All of the data is to be restated word for word.
SOURCE DATA Start Marker
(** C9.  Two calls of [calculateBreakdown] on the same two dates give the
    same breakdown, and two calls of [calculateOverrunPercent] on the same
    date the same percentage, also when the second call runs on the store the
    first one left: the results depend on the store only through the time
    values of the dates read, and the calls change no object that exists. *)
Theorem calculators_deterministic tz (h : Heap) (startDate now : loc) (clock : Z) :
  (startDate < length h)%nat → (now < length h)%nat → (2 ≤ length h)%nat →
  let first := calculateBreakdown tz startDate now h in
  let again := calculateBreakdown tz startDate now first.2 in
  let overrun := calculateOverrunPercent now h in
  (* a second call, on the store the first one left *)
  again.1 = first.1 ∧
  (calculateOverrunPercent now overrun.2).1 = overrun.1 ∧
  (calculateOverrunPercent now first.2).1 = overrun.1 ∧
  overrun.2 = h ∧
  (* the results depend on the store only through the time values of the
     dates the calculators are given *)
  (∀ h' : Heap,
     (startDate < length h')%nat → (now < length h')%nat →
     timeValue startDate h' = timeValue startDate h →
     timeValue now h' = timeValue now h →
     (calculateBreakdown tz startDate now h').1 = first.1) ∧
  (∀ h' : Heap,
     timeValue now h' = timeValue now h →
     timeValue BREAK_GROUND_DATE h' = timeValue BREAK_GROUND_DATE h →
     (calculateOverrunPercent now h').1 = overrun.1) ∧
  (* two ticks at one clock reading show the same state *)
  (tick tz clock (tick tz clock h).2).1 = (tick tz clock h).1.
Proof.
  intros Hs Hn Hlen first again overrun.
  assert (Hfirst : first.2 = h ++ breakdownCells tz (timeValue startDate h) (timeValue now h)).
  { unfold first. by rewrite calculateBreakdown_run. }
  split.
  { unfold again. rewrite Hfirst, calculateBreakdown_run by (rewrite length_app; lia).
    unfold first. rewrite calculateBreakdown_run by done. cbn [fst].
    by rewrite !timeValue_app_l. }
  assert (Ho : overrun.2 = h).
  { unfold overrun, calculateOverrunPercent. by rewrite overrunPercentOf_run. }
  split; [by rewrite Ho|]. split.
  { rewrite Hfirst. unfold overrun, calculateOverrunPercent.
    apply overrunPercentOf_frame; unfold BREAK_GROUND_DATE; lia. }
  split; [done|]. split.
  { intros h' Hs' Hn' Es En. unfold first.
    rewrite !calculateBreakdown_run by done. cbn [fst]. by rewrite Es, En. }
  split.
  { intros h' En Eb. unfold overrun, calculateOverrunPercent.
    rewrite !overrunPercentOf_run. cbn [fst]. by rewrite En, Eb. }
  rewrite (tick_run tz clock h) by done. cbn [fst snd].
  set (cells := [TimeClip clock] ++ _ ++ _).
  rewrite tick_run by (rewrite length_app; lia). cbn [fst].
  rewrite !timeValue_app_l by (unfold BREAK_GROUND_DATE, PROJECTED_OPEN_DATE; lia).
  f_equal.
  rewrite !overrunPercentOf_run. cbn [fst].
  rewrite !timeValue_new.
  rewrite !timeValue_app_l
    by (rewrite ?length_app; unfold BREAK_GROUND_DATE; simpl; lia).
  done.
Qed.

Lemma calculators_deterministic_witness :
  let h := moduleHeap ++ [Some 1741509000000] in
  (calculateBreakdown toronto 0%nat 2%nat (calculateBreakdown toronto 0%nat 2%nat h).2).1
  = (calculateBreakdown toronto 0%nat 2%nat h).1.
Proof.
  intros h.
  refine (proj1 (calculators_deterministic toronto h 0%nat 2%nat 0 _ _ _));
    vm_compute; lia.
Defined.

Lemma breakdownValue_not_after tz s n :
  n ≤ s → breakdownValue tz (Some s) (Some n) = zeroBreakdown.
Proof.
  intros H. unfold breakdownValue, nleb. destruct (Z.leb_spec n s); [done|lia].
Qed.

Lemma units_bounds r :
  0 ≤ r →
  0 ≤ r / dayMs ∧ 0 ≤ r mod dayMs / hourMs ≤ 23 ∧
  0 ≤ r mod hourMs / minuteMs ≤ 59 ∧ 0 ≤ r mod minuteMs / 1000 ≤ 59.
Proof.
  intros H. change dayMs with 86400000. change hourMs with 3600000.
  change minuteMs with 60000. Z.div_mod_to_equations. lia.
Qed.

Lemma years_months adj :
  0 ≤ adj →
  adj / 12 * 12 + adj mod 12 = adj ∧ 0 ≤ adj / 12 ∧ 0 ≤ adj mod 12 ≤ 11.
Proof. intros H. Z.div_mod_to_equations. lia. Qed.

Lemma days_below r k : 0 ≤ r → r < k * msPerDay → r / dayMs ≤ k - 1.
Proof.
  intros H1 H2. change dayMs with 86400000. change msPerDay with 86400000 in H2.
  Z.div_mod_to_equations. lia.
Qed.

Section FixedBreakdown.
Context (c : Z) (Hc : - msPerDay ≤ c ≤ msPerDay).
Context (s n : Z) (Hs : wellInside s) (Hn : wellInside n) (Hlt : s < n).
SOURCE DATA End Marker
▶ _EXERCISE RESPONSE_:
(** C9.  Two calls of [calculateBreakdown] on the same two dates give the
    same breakdown, and two calls of [calculateOverrunPercent] on the same
    date the same percentage, also when the second call runs on the store the
    first one left: the results depend on the store only through the time
    values of the dates read, and the calls change no object that exists. *)
Theorem calculators_deterministic tz (h : Heap) (startDate now : loc) (clock : Z) :
  (startDate < length h)%nat → (now < length h)%nat → (2 ≤ length h)%nat →
  let first := calculateBreakdown tz startDate now h in
  let again := calculateBreakdown tz startDate now first.2 in
  let overrun := calculateOverrunPercent now h in
  (* a second call, on the store the first one left *)
  again.1 = first.1 ∧
  (calculateOverrunPercent now overrun.2).1 = overrun.1 ∧
  (calculateOverrunPercent now first.2).1 = overrun.1 ∧
  overrun.2 = h ∧
  (* the results depend on the store only through the time values of the
     dates the calculators are given *)
  (∀ h' : Heap,
     (startDate < length h')%nat → (now < length h')%nat →
     timeValue startDate h' = timeValue startDate h →
     timeValue now h' = timeValue now h →
     (calculateBreakdown tz startDate now h').1 = first.1) ∧
  (∀ h' : Heap,
     timeValue now h' = timeValue now h →
     timeValue BREAK_GROUND_DATE h' = timeValue BREAK_GROUND_DATE h →
     (calculateOverrunPercent now h').1 = overrun.1) ∧
  (* two ticks at one clock reading show the same state *)
  (tick tz clock (tick tz clock h).2).1 = (tick tz clock h).1.
Proof.
  intros Hs Hn Hlen first again overrun.
  assert (Hfirst : first.2 = h ++ breakdownCells tz (timeValue startDate h) (timeValue now h)).
  { unfold first. by rewrite calculateBreakdown_run. }
  split.
  { unfold again. rewrite Hfirst, calculateBreakdown_run by (rewrite length_app; lia).
    unfold first. rewrite calculateBreakdown_run by done. cbn [fst].
    by rewrite !timeValue_app_l. }
  assert (Ho : overrun.2 = h).
  { unfold overrun, calculateOverrunPercent. by rewrite overrunPercentOf_run. }
  split; [by rewrite Ho|]. split.
  { rewrite Hfirst. unfold overrun, calculateOverrunPercent.
    apply overrunPercentOf_frame; unfold BREAK_GROUND_DATE; lia. }
  split; [done|]. split.
  { intros h' Hs' Hn' Es En. unfold first.
    rewrite !calculateBreakdown_run by done. cbn [fst]. by rewrite Es, En. }
  split.
  { intros h' En Eb. unfold overrun, calculateOverrunPercent.
    rewrite !overrunPercentOf_run. cbn [fst]. by rewrite En, Eb. }
  rewrite (tick_run tz clock h) by done. cbn [fst snd].
  set (cells := [TimeClip clock] ++ _ ++ _).
  rewrite tick_run by (rewrite length_app; lia). cbn [fst].
  rewrite !timeValue_app_l by (unfold BREAK_GROUND_DATE, PROJECTED_OPEN_DATE; lia).
  f_equal.
  rewrite !overrunPercentOf_run. cbn [fst].
  rewrite !timeValue_new.
  rewrite !timeValue_app_l
    by (rewrite ?length_app; unfold BREAK_GROUND_DATE; simpl; lia).
  done.
Qed.

Lemma calculators_deterministic_witness :
  let h := moduleHeap ++ [Some 1741509000000] in
  (calculateBreakdown toronto 0%nat 2%nat (calculateBreakdown toronto 0%nat 2%nat h).2).1
  = (calculateBreakdown toronto 0%nat 2%nat h).1.
Proof.
  intros h.
  refine (proj1 (calculators_deterministic toronto h 0%nat 2%nat 0 _ _ _));
    vm_compute; lia.
Defined.

Lemma breakdownValue_not_after tz s n :
  n ≤ s → breakdownValue tz (Some s) (Some n) = zeroBreakdown.
Proof.
  intros H. unfold breakdownValue, nleb. destruct (Z.leb_spec n s); [done|lia].
Qed.

Lemma units_bounds r :
  0 ≤ r →
  0 ≤ r / dayMs ∧ 0 ≤ r mod dayMs / hourMs ≤ 23 ∧
  0 ≤ r mod hourMs / minuteMs ≤ 59 ∧ 0 ≤ r mod minuteMs / 1000 ≤ 59.
Proof.
  intros H. change dayMs with 86400000. change hourMs with 3600000.
  change minuteMs with 60000. Z.div_mod_to_equations. lia.
Qed.

Lemma years_months adj :
  0 ≤ adj →
  adj / 12 * 12 + adj mod 12 = adj ∧ 0 ≤ adj / 12 ∧ 0 ≤ adj mod 12 ≤ 11.
Proof. intros H. Z.div_mod_to_equations. lia. Qed.

Lemma days_below r k : 0 ≤ r → r < k * msPerDay → r / dayMs ≤ k - 1.
Proof.
  intros H1 H2. change dayMs with 86400000. change msPerDay with 86400000 in H2.
  Z.div_mod_to_equations. lia.
Qed.

Section FixedBreakdown.
Context (c : Z) (Hc : - msPerDay ≤ c ≤ msPerDay).
Context (s n : Z) (Hs : wellInside s) (Hn : wellInside n) (Hlt : s < n).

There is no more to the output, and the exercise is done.